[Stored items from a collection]
# # # # # # #
Lemma attempts_loop_completes opts content get clock tmp deadline todo : honest content get ->
  (forall i, clock i < deadline) -> forall k attempt l d,
  attempt + Z.of_nat todo = max_attempts opts + 1 ->
  (gets_made l <= k < gets_made l + todo)%nat ->
  (forall i off, (i < k)%nat -> transient (get i off) = true) ->
  (forall off, 0 <= off < zlen content -> complete content off (get k off) = true) ->
  ready tmp d -> tmp_bytes tmp d `prefix_of` content ->
  completed tmp (attempts_loop opts get clock tmp (zlen content) deadline todo attempt l d).
Proof.
  intros H Hc. induction todo as [|todo IH]; intros k attempt l d Ha Hk Ht Hok R P; [lia|]. cbn [attempts_loop].
  destruct (tmp_len tmp d =? zlen content) eqn:Ea; [now split|].
  assert (tmp_len tmp d < zlen content) as Hl.
  { rewrite tmp_len_bytes in *. apply prefix_length in P. unfold zlen in *. lia. }
  assert (zlen content <? tmp_len tmp d = false) as -> by lia. cbn [gets_made].
  assert (forall i, deadline <=? clock i = false) as Hc' by (intros i; specialize (Hc i); lia). rewrite Hc'.
  assert (0 <= tmp_len tmp d) as H0 by (rewrite tmp_len_bytes; apply zlen_nonneg).
  destruct (decide (gets_made l = k)) as [<-|Nk].
  - pose proof (stream_attempt_complete opts content (get (gets_made l) (tmp_len tmp d)) tmp d R P
                  (Hok _ (conj H0 Hl))) as C.
    destruct (stream_attempt_ready opts _ tmp (tmp_len tmp d) d R
                (complete_transient _ _ _ (Hok _ (conj H0 Hl)))) as [R1 _].
    destruct (stream_attempt _ _ _ _ d) as [out d1]. destruct C as [-> C]. rewrite tmp_len_bytes, C, Z.eqb_refl.
    now split.
  - pose proof (stream_attempt_prefix opts content get (gets_made l) tmp d H P) as P1. cbv zeta in P1.
    pose proof (stream_attempt_ready opts (get (gets_made l) (tmp_len tmp d)) tmp (tmp_len tmp d) d R
                  (Ht (gets_made l) (tmp_len tmp d) ltac:(lia))) as [R1 G].
    destruct (stream_attempt _ _ _ _ d) as [out d1]. cbn [fst snd] in *.
    assert (attempt =? max_attempts opts = false) as -> by lia. cbn [readings].
    assert (forall i, sat_sub deadline (clock i) =? 0 = false) as Hs by (intros i; specialize (Hc i); unfold sat_sub; lia).
    rewrite Hs. assert (forall l' d', gets_made l' = S (gets_made l) -> ready tmp d' ->
      tmp_bytes tmp d' `prefix_of` content ->
      completed tmp (attempts_loop opts get clock tmp (zlen content) deadline todo (attempt + 1) l' d')) as K.
    { intros l' d' El R' P'. apply (IH k); try done; lia. }
    destruct out; try contradiction; [destruct (tmp_len tmp d1 =? zlen content); [now split|]|]; now apply K.
Qed.

Lemma single_stream_completes opts content get clock tmp k d : honest content get ->
  (forall i, clock i < clock 0%nat + total_timeout opts) -> Z.of_nat k < max_attempts opts ->
  (forall i off, (i < k)%nat -> transient (get i off) = true) ->
  (forall off, 0 <= off < zlen content -> complete content off (get k off) = true) ->
  ready tmp d -> tmp_bytes tmp d `prefix_of` content \/ zlen content < tmp_len tmp d ->
  completed tmp (single_stream_to_tmp opts get clock tmp (zlen content) d).
Proof.
  intros H Hc Hk Ht Hok R Hi. unfold single_stream_to_tmp.
  set (t := if zlen content <? tmp_len tmp d then _ else _).
  assert (exists d1, t = (Ok tt, d1) /\ ready tmp d1 /\ tmp_bytes tmp d1 `prefix_of` content) as (d1 & -> & R1 & P1).
  { unfold t. destruct (zlen content <? tmp_len tmp d) eqn:E.
    - destruct (ready_write tmp [] d R) as (d1 & Ew & R1). exists d1. split; [exact Ew|]. split; [done|].
      apply run_write_contents in Ew. rewrite Ew. apply prefix_nil.
    - exists d. split; [done|]. split; [done|]. destruct Hi; [done|lia]. }
  apply (attempts_loop_completes _ _ _ _ _ _ _ H Hc k); try done; [lia|cbn; lia].
Qed.

(** ** What a download touches *)

Lemma run_fs_keeps {A : Type} k v (c : M A) d : keeps k v c ->
  fs (world d) !! k = v -> fs (world (snd (run_fs c d))) !! k = v.
Proof. intros H Hd. unfold run_fs. specialize (H (world d) Hd). now destruct (c (world d)). Qed.

Lemma read_body_keeps opts tmp k v body : k <> tmp -> forall n d,
  fs (world d) !! k = v -> fs (world (snd (read_body opts tmp body n d))) !! k = v.
Proof.
  intros N. induction body as [|[b|e|] body IH]; intros n d Hd; try exact Hd. cbn [read_body].
  pose proof (run_fs_keeps k v (append tmp b) d (keeps_append _ _ _ _ N) Hd) as H1.
  destruct (run_fs (append tmp b) d) as [[]  d']; [|exact H1]. now apply IH.
Qed.

Lemma stream_attempt_keeps opts resp tmp already k v d : k <> tmp ->
  fs (world d) !! k = v -> fs (world (snd (stream_attempt opts resp tmp already d))) !! k = v.
Proof.
  intros N Hd. unfold stream_attempt. destruct resp as [e|status body]; [exact Hd|].
  destruct (status =? 416); [exact Hd|]. destruct (negb (is_success status)); [exact Hd|].
  set (d0 := with_metrics d record_attempt).
  assert (fs (world d0) !! k = v) as H0 by exact Hd. clearbody d0. clear Hd d.
  set (t := if (0 <? already) && negb (status =? 206) then _ else _).
  assert (fs (world (snd t)) !! k = v) as H1.
  { unfold t. destruct (_ && _); [|exact H0].
    pose proof (run_fs_keeps k v (write tmp []) d0 (keeps_write _ _ _ _ N) H0) as H1.
    destruct (run_fs (write tmp []) d0) as [[] d1]; exact H1. }
  destruct t as [[] d1]; cbn [snd] in *; [|exact H1].
  pose proof (run_fs_keeps k v (open_append tmp) d1 (keeps_open_append _ _ _ N) H1) as H2.
  destruct (run_fs (open_append tmp) d1) as [[] d2]; [|exact H2].
  pose proof (read_body_keeps opts tmp k v body N 0 d2 H2) as H3.
  destruct (read_body opts tmp body 0 d2) as [[[] n] d3]; try exact H3. cbn [snd] in H3.
  assert (keeps k v (sync ;;; sync)) as K by auto with fs.
  pose proof (run_fs_keeps k v _ (with_metrics d3 (fun m => record_attempt_bytes m n)) K H3) as H4.
  destruct (run_fs (sync ;;; sync) _) as [[] d4]; exact H4.
Qed.

Lemma attempts_loop_keeps opts get clock tmp total k v deadline todo : k <> tmp -> forall attempt l d,
  fs (world d) !! k = v ->
  fs (world (snd (attempts_loop opts get clock tmp total deadline todo attempt l d))) !! k = v.
Proof.
  intros N. induction todo as [|todo IH]; intros attempt l d Hd; [exact Hd|]. cbn [attempts_loop].
  destruct (tmp_len tmp d =? total); [exact Hd|].
  set (t := if total <? tmp_len tmp d then _ else _).
  assert (fs (world (snd t)) !! k = v) as H1.
  { unfold t. destruct (_ <? _); [|exact Hd]. now apply run_fs_keeps; [apply keeps_write|]. }
  destruct t as [[] d1]; cbn [snd] in H1; [|exact H1]. destruct (deadline <=? _); [exact H1|].
  pose proof (stream_attempt_keeps opts (get (gets_made (mkLoop (S (readings l)) (gets_made l) (backoff l)
      (range_416_consumed l) (sleeps l))) (tmp_len tmp d)) tmp (tmp_len tmp d) k v d1 N H1) as H2.
  destruct (stream_attempt _ _ _ _ d1) as [out d2]. cbn [snd] in H2.
  destruct out; try exact H2.
  - destruct (_ =? _); [exact H2|]. destruct (_ =? _); [exact H2|]. destruct (_ =? _); [exact H2|]. now apply IH.
  - destruct (_ =? _); [exact H2|]. destruct (_ =? _); [exact H2|]. now apply IH.
  - cbn [range_416_consumed]. destruct (range_416_consumed l); [exact H2|].
    pose proof (run_fs_keeps k v (write tmp []) d2 (keeps_write _ _ _ _ N) H2) as H3.
    destruct (run_fs (write tmp []) d2) as [[] d3]; [|exact H3]. now apply IH.
Qed.

Lemma single_stream_keeps opts get clock tmp total k v d : k <> tmp ->
  fs (world d) !! k = v ->
  fs (world (snd (single_stream_to_tmp opts get clock tmp total d))) !! k = v.
Proof.
  intros N Hd. unfold single_stream_to_tmp. set (t := if total <? tmp_len tmp d then _ else _).
  assert (fs (world (snd t)) !! k = v) as H1.
  { unfold t. destruct (_ <? _); [|exact Hd]. now apply run_fs_keeps; [apply keeps_write|]. }
  destruct t as [[] d1]; cbn [snd] in H1; [|exact H1]. now apply attempts_loop_keeps.
Qed.

Lemma finalize_keeps tmp dest total k v : k <> tmp -> k <> dest -> keeps k v (finalize tmp dest total).
Proof.
  intros N1 N2. unfold finalize. apply keeps_bind; [auto with fs|]. intros [a|]; [|auto with fs].
  destruct (negb _); auto 6 with fs.
Qed.

(** The side condition under which making directories up to [p] keeps [v] at [k]. *)
Definition outside (k p : path) (v : option node) : Prop := k ∉ ancestors p \/ v = Some DirN.

Lemma download_keeps opts net dest k (v : option node) tmp : tmp_path_for dest = Ok tmp ->
  k <> dest -> k <> tmp -> outside k (parent dest) v -> keeps k v (download opts net dest).
Proof.
  intros Et Nd Nt Ho w Hw. unfold download, download_zip.
  set (mk := if bool_decide (parent dest = []) then ret tt else create_dir_all (parent dest)).
  assert (keeps k v mk) as K by (unfold mk; case_bool_decide; auto with fs).
  specialize (K w Hw). destruct (mk w) as [[] w1]; cbn [snd] in K; [|exact K].
  destruct (exists_ (fs w1) dest); [exact K|].
  destruct (n_head net) as [[total ranges]|e]; [|exact K]. rewrite Et.
  pose proof (single_stream_keeps opts (n_get net) (n_clock net) tmp total k v
                (mkDl w1 (record_download_start fetch_default) (prog_new 0)) Nt K) as H1.
  destruct (single_stream_to_tmp _ _ _ _ _ _) as [[[] l] d]; cbn [snd] in H1; [|exact H1].
  pose proof (finalize_keeps tmp dest total k v Nt Nd (world d) H1) as H2.
  destruct (finalize tmp dest total (world d)) as [[] w2]; exact H2.
Qed.

Lemma tmp_path_facts dest tmp : tmp_path_for dest = Ok tmp ->
  dest <> tmp /\ dest ∉ ancestors (parent dest) /\ tmp ∉ ancestors (parent dest).
Proof.
  unfold tmp_path_for. destruct (last dest) as [name|] eqn:E; [|discriminate].
  apply last_Some in E as [l ->]. unfold with_file_name, parent. rewrite removelast_last.
  assert (forall x : string, l ++ [x] ∉ ancestors l) as N.
  { intros x P%ancestors_prefix%prefix_length. rewrite length_app in P. simpl in P. lia. }
  intros [= <-]. split; [|auto]. intros [= E]%app_inv_head.
  apply (f_equal String.length) in E. revert E. clear. induction name as [|c s IH]; simpl; [discriminate|].
  intros [= E]. now apply IH.
Qed.

Lemma finalize_dest tmp dest total w r w' : finalize tmp dest total w = (r, w') ->
  match r with
  | Ok _ => fs w' !! dest = Some (FileN (contents (fs w) tmp))
  | Err _ => fs w' = fs w
  end.
Proof.
  unfold finalize, bind at 1, gets. destruct (file_len (fs w) tmp) as [a|]; [|now intros [= <- <-]].
  destruct (negb _); [now intros [= <- <-]|]. unfold bind, read, sync, rename, op, contents.
  destruct (fs w !! tmp) as [[b|]|] eqn:Et; destruct (faults w) as [|[] [|[] [|[] fl]]]; cbn -[is_dir parent_ok];
    rewrite ?Et; try (intros [= <- <-]; reflexivity);
    (destruct (_ || _); intros [= <- <-]; [reflexivity|]; cbn [fs]; now rewrite lookup_insert_eq).
Qed.

(** C28: a download installs exactly the server's content or nothing: with a
    server that answers HEAD with the content's length and every GET with part
    of that content (cut short, stalled, refused, ignoring the range or not, in
    any pattern), whatever file-system calls fail, a destination that did not
    exist holds the content when [download_zip] returns [Ok] and still does not
    exist when it returns an error; a partial file left by an earlier run is
    resumed when it is a prefix of the content and discarded when it is longer. *)
Theorem download_exact opts net content ranges dest tmp started w r m w' :
  honest content (n_get net) -> n_head net = Ok (zlen content, ranges) ->
  tmp_path_for dest = Ok tmp -> fs w !! dest = None ->
  contents (fs w) tmp `prefix_of` content \/ zlen content < zlen (contents (fs w) tmp) ->
  download_zip opts net dest started w = (r, m, w') ->
  match r with
  | Ok _ => fs w' !! dest = Some (FileN content)
  | Err _ => fs w' !! dest = None
  end.
Proof.
  intros H Eh Et Hd Hi. destruct (tmp_path_facts dest tmp Et) as (Nt & Na & Nb). unfold download_zip.
  set (mk := if bool_decide (parent dest = []) then ret tt else create_dir_all (parent dest)).
  assert (forall k v, k ∉ ancestors (parent dest) -> keeps k v mk) as K.
  { intros k v Hk. unfold mk. case_bool_decide; auto with fs. }
  pose proof (K dest None Na w Hd) as Hd1. pose proof (K tmp _ Nb w eq_refl) as Ht1. clearbody mk. clear K.
  destruct (mk w) as [[u|e] w1]; cbn [snd] in Hd1, Ht1; [|now intros [= <- <- <-]].
  unfold exists_. rewrite Hd1, bool_decide_eq_false_2 by apply is_Some_None. rewrite Eh, Et.
  set (d0 := mkDl w1 _ _).
  assert (tmp_bytes tmp d0 = contents (fs w) tmp) as E0 by (unfold tmp_bytes, contents; cbn [world d0]; now rewrite Ht1).
  rewrite <- E0, <- tmp_len_bytes in Hi.
  pose proof (single_stream_prefix opts content (n_get net) (n_clock net) tmp d0 H Hi) as P.
  pose proof (single_stream_keeps opts (n_get net) (n_clock net) tmp (zlen content) dest None d0 Nt Hd1) as Hd2.
  destruct (single_stream_to_tmp _ _ _ _ _ _) as [[[u'|e] l] d]; cbn [snd] in Hd2; [|now intros [= <- <- <-]].
  destruct P as [P _]. destruct u'. specialize (P eq_refl).
  destruct (finalize tmp dest (zlen content) (world d)) as [r' w2] eqn:Ef. apply finalize_dest in Ef.
  unfold tmp_bytes in P. rewrite P in Ef.
  destruct r'; intros [= <- <- <-]; [exact Ef|now rewrite Ef].
Qed.

Lemma download_keeps_dest_parent (dest tmp : path) (m m1 : FS) : tmp_path_for dest = Ok tmp ->
  mkdirs m (ancestors (parent dest)) = Some m1 -> m !! dest = None -> is_dir m tmp = false ->
  m1 !! dest = None /\ is_dir m1 tmp = false /\ parent_ok m1 tmp = true /\ parent tmp = parent dest /\
  m1 !! tmp = m !! tmp /\ tmp <> [].
Proof.
  intros Et Em Hd Hi. destruct (tmp_path_facts dest tmp Et) as (_ & Na & Nb).
  assert (m1 !! tmp = m !! tmp) as Ht by (destruct (mkdirs_dirs _ _ _ tmp Em) as [?|[? _]]; done).
  assert (parent tmp = parent dest /\ tmp <> []) as [Ep N].
  { unfold tmp_path_for in Et. destruct (last dest); [|discriminate]. injection Et as <-.
    unfold with_file_name. split; [unfold parent; apply removelast_last|]. intros [_ ?]%app_eq_nil. discriminate. }
  repeat split; try done.
  - destruct (mkdirs_dirs _ _ _ dest Em) as [?|[? _]]; [congruence|done].
  - unfold is_dir. now rewrite Ht.
  - unfold parent_ok. rewrite Ep. case_bool_decide; [done|]. unfold is_dir. cbn [orb].
    rewrite (mkdirs_all _ _ _ (parent dest) Em); [done|now apply ancestors_self].
Qed.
# # # # # # #
■ ACTIVITY ■
Print exactly the lines from the beginning of the entries through the line with "assert (tmp_len tmp". Output nothing more.

■ ANSWER SECTION ■
Lemma attempts_loop_completes opts content get clock tmp deadline todo : honest content get ->
  (forall i, clock i < deadline) -> forall k attempt l d,
  attempt + Z.of_nat todo = max_attempts opts + 1 ->
  (gets_made l <= k < gets_made l + todo)%nat ->
  (forall i off, (i < k)%nat -> transient (get i off) = true) ->
  (forall off, 0 <= off < zlen content -> complete content off (get k off) = true) ->
  ready tmp d -> tmp_bytes tmp d `prefix_of` content ->
  completed tmp (attempts_loop opts get clock tmp (zlen content) deadline todo attempt l d).
Proof.
  intros H Hc. induction todo as [|todo IH]; intros k attempt l d Ha Hk Ht Hok R P; [lia|]. cbn [attempts_loop].
  destruct (tmp_len tmp d =? zlen content) eqn:Ea; [now split|].
  assert (tmp_len tmp d < zlen content) as Hl.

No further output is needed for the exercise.